**EXERCISE INSTRUCTIONS:** Below are several records. Retype exactly those lines running from the one with "Lemma digits_lt n" through the one with "- simpl in *; lia.", end lines included, and no others.

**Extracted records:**
[Start of Attachment]

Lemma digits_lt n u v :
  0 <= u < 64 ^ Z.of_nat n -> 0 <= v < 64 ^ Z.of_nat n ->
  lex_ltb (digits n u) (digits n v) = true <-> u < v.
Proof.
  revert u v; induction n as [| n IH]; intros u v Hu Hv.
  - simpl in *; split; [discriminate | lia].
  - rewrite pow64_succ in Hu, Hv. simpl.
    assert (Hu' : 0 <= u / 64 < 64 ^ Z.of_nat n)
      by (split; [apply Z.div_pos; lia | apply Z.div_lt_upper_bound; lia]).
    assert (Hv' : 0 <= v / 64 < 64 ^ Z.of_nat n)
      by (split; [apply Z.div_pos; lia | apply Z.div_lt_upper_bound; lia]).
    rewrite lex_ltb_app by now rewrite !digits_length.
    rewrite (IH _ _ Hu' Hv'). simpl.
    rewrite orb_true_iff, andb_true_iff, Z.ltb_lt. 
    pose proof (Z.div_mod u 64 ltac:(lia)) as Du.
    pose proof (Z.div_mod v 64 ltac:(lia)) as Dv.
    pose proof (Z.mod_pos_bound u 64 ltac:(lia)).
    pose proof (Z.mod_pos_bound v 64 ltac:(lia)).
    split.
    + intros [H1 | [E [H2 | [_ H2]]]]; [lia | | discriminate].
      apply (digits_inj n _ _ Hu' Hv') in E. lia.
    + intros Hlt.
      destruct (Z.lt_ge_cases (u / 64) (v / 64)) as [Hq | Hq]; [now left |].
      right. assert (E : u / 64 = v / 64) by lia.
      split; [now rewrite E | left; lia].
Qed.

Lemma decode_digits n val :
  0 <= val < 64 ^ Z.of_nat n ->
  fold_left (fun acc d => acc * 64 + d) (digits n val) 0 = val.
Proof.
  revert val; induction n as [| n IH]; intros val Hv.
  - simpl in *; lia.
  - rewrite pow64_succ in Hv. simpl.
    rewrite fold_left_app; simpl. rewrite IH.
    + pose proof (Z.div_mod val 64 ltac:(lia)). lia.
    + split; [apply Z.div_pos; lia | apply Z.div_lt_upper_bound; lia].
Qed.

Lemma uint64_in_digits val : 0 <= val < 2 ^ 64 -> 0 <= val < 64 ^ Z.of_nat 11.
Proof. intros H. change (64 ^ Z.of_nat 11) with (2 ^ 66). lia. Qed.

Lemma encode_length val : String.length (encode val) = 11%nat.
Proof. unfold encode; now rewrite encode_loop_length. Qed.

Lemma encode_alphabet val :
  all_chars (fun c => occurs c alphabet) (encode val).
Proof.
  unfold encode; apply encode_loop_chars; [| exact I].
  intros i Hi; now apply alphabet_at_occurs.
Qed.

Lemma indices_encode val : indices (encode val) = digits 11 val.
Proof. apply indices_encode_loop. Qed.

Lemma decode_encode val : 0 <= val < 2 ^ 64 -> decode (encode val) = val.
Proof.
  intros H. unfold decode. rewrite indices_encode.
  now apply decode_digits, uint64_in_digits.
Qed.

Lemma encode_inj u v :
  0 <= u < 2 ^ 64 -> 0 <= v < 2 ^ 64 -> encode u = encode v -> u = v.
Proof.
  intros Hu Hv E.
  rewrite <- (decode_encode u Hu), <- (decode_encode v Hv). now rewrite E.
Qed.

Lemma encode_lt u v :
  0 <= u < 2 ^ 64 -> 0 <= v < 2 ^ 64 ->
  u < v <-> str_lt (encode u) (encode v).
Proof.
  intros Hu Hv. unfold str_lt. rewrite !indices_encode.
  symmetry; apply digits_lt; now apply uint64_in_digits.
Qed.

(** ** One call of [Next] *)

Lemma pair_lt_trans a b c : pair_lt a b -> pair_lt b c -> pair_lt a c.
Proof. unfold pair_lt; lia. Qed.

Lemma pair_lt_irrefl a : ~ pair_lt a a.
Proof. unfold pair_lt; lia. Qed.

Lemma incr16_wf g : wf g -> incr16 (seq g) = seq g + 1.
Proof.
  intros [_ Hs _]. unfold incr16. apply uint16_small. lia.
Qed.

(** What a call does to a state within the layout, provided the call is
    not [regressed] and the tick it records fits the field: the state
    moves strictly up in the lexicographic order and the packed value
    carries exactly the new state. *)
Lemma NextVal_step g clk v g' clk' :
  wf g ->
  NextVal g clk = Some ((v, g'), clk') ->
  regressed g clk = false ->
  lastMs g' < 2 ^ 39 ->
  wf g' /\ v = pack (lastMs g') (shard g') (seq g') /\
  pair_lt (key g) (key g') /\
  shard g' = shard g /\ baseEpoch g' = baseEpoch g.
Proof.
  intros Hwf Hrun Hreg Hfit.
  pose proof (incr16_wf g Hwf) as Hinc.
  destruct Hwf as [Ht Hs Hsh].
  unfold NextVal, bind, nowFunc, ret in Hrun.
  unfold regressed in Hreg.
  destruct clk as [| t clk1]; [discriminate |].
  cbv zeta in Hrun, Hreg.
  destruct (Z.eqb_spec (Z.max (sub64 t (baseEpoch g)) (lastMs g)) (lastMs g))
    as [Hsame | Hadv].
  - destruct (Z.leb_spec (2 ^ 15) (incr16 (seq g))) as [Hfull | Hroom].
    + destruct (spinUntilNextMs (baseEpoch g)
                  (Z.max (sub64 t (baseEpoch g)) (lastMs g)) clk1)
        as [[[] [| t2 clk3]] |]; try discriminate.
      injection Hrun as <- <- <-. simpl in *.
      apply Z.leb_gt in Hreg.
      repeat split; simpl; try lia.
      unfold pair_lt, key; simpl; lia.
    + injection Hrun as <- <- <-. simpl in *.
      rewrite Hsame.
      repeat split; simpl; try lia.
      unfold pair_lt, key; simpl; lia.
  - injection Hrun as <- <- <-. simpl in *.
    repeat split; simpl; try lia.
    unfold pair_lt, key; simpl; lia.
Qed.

[End of Attachment]
[Start of Attachment]

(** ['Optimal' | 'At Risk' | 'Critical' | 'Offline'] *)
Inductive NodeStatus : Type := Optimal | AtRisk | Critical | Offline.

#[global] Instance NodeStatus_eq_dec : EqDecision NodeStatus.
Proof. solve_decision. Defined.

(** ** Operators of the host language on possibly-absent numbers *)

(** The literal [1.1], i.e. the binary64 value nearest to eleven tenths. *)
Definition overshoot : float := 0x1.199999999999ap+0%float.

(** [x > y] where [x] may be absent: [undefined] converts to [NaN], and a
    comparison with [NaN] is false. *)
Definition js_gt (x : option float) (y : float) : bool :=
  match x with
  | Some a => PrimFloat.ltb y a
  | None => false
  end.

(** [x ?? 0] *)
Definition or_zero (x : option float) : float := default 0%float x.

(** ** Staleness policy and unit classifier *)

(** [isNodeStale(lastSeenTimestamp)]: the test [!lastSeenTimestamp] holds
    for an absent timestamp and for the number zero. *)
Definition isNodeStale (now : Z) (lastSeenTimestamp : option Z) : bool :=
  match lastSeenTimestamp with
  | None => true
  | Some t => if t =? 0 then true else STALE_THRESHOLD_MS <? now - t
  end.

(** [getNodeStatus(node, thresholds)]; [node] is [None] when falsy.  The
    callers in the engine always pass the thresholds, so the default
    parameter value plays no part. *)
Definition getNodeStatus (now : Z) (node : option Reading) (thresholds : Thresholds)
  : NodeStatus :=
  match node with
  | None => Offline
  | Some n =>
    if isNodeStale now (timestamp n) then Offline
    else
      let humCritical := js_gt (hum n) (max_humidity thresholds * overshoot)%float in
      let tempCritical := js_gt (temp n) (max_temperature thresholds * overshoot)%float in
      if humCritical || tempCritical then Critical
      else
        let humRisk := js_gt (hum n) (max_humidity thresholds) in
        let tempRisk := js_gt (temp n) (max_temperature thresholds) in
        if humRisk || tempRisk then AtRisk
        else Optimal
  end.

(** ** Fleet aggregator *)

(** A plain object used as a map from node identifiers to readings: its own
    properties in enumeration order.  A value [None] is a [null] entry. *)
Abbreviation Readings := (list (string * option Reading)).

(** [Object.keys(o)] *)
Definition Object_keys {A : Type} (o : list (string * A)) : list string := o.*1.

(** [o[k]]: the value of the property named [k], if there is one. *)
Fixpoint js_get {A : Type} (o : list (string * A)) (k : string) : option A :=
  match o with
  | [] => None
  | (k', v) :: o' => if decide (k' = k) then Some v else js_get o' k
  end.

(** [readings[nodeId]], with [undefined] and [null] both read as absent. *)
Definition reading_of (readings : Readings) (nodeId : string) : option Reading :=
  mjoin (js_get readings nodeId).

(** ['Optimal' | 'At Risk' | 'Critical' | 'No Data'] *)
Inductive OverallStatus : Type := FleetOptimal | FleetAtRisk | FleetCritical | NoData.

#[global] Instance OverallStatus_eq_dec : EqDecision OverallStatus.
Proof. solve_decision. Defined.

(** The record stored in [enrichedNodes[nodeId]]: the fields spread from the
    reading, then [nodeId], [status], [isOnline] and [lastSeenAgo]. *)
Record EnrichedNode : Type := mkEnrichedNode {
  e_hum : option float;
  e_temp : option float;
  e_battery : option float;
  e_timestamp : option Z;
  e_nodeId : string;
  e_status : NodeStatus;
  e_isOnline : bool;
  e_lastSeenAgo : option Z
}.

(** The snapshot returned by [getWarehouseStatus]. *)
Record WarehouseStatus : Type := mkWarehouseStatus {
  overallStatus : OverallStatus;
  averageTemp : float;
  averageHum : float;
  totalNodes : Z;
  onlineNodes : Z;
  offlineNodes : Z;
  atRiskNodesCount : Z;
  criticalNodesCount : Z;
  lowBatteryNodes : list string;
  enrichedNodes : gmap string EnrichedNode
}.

[End of Attachment]

**REPLY TO THE TASK:**
Lemma digits_lt n u v :
  0 <= u < 64 ^ Z.of_nat n -> 0 <= v < 64 ^ Z.of_nat n ->
  lex_ltb (digits n u) (digits n v) = true <-> u < v.
Proof.
  revert u v; induction n as [| n IH]; intros u v Hu Hv.
  - simpl in *; split; [discriminate | lia].
  - rewrite pow64_succ in Hu, Hv. simpl.
    assert (Hu' : 0 <= u / 64 < 64 ^ Z.of_nat n)
      by (split; [apply Z.div_pos; lia | apply Z.div_lt_upper_bound; lia]).
    assert (Hv' : 0 <= v / 64 < 64 ^ Z.of_nat n)
      by (split; [apply Z.div_pos; lia | apply Z.div_lt_upper_bound; lia]).
    rewrite lex_ltb_app by now rewrite !digits_length.
    rewrite (IH _ _ Hu' Hv'). simpl.
    rewrite orb_true_iff, andb_true_iff, Z.ltb_lt. 
    pose proof (Z.div_mod u 64 ltac:(lia)) as Du.
    pose proof (Z.div_mod v 64 ltac:(lia)) as Dv.
    pose proof (Z.mod_pos_bound u 64 ltac:(lia)).
    pose proof (Z.mod_pos_bound v 64 ltac:(lia)).
    split.
    + intros [H1 | [E [H2 | [_ H2]]]]; [lia | | discriminate].
      apply (digits_inj n _ _ Hu' Hv') in E. lia.
    + intros Hlt.
      destruct (Z.lt_ge_cases (u / 64) (v / 64)) as [Hq | Hq]; [now left |].
      right. assert (E : u / 64 = v / 64) by lia.
      split; [now rewrite E | left; lia].
Qed.

Lemma decode_digits n val :
  0 <= val < 64 ^ Z.of_nat n ->
  fold_left (fun acc d => acc * 64 + d) (digits n val) 0 = val.
Proof.
  revert val; induction n as [| n IH]; intros val Hv.
  - simpl in *; lia.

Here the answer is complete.